**Task prompt**
In the listing beneath this line, copy exactly the lines starting with the one containing "after the deadline" and going on through the one containing "From S2P Require Import S2hRpc.".

^^^^^^^^^^^^^^^^

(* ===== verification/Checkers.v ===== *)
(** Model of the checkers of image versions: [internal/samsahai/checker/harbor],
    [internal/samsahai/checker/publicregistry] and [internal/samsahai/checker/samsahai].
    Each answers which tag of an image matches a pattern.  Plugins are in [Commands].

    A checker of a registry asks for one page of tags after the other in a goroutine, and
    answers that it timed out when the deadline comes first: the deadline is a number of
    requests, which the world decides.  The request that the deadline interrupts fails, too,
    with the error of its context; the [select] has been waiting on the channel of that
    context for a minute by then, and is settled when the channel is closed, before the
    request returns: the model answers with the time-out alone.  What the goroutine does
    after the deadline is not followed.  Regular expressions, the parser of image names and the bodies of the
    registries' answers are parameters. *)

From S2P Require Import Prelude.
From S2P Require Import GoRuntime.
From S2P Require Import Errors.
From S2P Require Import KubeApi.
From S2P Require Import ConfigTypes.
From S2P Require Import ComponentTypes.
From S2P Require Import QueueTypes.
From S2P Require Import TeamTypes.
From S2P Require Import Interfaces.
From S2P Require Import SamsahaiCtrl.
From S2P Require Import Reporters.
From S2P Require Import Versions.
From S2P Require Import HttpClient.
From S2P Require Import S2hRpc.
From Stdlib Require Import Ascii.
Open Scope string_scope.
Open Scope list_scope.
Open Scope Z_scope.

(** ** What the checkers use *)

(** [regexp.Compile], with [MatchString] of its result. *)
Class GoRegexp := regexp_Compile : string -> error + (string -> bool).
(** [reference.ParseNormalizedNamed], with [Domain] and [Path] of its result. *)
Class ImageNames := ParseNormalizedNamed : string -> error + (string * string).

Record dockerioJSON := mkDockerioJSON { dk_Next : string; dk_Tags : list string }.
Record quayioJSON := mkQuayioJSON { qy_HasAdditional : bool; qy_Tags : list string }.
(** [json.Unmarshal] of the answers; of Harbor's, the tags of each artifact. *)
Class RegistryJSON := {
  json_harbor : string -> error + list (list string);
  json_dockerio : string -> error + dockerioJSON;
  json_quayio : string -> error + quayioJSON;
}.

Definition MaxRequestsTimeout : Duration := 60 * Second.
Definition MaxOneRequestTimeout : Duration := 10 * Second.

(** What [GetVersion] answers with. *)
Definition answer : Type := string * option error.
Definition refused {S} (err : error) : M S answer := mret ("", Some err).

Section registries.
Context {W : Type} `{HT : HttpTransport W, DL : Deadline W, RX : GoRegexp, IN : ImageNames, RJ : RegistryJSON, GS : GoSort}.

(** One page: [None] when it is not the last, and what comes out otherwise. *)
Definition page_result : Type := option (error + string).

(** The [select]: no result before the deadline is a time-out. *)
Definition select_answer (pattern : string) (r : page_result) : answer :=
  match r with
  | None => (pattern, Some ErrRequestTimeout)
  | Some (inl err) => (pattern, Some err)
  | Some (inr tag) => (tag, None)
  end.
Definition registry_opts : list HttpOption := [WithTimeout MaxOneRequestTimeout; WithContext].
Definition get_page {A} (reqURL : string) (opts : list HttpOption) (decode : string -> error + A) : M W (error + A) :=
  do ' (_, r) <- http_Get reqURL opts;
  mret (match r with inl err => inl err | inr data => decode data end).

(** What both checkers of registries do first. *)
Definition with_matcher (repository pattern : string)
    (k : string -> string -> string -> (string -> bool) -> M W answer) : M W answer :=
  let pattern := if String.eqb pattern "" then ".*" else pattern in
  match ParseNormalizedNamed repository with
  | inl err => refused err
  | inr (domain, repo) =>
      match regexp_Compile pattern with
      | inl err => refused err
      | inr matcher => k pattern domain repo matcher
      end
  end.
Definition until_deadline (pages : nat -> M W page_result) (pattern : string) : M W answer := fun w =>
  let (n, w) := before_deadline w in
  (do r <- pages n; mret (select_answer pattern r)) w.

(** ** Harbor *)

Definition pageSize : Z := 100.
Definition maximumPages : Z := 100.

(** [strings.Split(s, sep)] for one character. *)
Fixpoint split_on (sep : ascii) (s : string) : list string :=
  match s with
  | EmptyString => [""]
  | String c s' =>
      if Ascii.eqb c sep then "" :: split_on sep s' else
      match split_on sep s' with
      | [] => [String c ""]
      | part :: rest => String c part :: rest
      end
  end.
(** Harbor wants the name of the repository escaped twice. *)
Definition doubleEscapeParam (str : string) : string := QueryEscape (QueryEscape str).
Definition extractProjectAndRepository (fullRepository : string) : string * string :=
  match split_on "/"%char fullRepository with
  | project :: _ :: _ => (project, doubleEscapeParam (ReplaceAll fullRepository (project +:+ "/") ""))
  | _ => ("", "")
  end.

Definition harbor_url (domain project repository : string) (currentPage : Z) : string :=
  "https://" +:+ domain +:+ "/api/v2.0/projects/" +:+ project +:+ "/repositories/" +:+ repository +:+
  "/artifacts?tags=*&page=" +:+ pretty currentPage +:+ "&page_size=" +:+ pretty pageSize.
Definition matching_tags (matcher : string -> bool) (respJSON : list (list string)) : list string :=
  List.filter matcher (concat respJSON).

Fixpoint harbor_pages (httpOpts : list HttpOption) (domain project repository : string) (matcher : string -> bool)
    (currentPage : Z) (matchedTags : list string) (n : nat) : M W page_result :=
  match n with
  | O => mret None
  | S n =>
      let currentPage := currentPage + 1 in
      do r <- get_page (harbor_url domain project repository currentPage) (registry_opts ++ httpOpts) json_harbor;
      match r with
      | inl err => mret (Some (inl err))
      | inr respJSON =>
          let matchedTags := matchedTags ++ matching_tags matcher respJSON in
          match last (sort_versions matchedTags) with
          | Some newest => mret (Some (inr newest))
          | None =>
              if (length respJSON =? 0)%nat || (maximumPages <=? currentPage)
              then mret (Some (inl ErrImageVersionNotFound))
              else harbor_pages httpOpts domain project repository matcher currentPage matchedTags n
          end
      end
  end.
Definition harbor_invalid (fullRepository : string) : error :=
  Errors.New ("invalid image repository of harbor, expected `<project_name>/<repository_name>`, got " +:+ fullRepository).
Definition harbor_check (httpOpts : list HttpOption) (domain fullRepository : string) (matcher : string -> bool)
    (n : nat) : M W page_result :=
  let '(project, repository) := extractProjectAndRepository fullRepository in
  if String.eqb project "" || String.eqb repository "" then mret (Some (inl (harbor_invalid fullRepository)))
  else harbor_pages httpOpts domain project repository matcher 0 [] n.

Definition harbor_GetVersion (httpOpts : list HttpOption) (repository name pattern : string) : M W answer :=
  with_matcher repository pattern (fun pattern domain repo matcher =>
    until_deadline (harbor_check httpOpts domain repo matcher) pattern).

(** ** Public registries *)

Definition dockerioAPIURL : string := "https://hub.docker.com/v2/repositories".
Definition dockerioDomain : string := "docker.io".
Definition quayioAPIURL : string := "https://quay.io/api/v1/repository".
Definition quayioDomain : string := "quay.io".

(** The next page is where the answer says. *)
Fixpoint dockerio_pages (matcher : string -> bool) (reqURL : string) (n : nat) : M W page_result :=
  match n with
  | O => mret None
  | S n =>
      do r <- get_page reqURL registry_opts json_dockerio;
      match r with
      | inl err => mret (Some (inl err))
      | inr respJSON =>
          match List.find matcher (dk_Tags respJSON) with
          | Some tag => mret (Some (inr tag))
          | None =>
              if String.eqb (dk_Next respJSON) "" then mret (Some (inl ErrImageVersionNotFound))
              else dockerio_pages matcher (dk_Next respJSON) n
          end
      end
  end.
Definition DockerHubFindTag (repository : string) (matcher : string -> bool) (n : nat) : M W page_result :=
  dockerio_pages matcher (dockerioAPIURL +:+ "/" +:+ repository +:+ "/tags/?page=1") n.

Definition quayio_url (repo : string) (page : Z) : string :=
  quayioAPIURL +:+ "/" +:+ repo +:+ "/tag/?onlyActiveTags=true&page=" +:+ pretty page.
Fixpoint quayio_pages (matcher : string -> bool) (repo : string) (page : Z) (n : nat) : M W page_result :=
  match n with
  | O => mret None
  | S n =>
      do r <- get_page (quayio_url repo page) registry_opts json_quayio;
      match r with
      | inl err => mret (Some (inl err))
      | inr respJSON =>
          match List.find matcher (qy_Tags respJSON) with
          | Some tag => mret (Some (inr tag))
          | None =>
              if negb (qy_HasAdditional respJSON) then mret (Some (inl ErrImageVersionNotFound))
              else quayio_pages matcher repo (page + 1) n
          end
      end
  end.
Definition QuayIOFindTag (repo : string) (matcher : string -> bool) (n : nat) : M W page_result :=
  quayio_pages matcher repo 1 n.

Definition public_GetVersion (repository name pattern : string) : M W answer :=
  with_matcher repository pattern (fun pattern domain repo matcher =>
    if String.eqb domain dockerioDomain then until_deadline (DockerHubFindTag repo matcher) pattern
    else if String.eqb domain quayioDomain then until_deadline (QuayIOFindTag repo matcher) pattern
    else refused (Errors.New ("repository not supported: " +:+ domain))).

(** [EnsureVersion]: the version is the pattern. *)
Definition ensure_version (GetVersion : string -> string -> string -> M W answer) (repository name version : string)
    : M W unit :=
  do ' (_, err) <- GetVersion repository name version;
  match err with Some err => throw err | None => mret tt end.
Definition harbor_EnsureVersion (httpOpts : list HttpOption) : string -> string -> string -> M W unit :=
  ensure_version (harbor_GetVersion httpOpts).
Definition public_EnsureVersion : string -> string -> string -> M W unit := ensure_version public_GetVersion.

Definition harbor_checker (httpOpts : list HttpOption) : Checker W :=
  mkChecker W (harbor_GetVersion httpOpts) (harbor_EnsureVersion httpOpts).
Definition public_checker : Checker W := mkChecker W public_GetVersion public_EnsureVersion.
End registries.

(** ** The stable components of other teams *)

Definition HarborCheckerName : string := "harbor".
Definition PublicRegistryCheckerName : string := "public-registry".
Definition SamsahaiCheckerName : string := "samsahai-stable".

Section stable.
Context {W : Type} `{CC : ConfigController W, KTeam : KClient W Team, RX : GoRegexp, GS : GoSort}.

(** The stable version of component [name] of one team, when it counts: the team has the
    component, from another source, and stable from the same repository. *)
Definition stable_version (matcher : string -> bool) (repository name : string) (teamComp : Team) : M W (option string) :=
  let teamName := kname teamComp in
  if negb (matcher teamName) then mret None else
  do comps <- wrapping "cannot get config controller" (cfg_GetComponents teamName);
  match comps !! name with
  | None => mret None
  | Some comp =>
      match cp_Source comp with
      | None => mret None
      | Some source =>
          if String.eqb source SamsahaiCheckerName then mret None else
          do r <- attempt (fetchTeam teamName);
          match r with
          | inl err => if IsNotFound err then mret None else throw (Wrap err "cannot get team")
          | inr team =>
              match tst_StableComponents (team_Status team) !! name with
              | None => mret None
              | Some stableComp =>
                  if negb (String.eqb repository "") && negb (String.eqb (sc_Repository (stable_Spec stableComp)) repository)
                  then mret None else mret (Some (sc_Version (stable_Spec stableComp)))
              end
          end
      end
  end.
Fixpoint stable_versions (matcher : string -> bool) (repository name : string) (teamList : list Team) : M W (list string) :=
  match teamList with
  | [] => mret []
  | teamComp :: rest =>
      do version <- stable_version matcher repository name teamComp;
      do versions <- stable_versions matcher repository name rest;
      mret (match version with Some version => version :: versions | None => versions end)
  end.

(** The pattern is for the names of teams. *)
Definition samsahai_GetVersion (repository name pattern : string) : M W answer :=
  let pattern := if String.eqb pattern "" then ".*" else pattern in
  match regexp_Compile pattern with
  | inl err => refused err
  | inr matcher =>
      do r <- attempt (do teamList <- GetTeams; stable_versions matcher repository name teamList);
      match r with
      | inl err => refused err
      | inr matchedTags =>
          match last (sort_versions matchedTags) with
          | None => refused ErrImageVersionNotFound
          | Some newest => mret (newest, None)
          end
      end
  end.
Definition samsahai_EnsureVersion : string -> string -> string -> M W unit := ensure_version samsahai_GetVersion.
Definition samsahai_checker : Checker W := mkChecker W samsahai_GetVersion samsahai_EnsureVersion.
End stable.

^^^^^^^^^^^^^^^^

**Output for this exercise**
    after the deadline is not followed.  Regular expressions, the parser of image names and the bodies of the
    registries' answers are parameters. *)

From S2P Require Import Prelude.
From S2P Require Import GoRuntime.
From S2P Require Import Errors.
From S2P Require Import KubeApi.
From S2P Require Import ConfigTypes.
From S2P Require Import ComponentTypes.
From S2P Require Import QueueTypes.
From S2P Require Import TeamTypes.
From S2P Require Import Interfaces.
From S2P Require Import SamsahaiCtrl.
From S2P Require Import Reporters.
From S2P Require Import Versions.
From S2P Require Import HttpClient.
From S2P Require Import S2hRpc.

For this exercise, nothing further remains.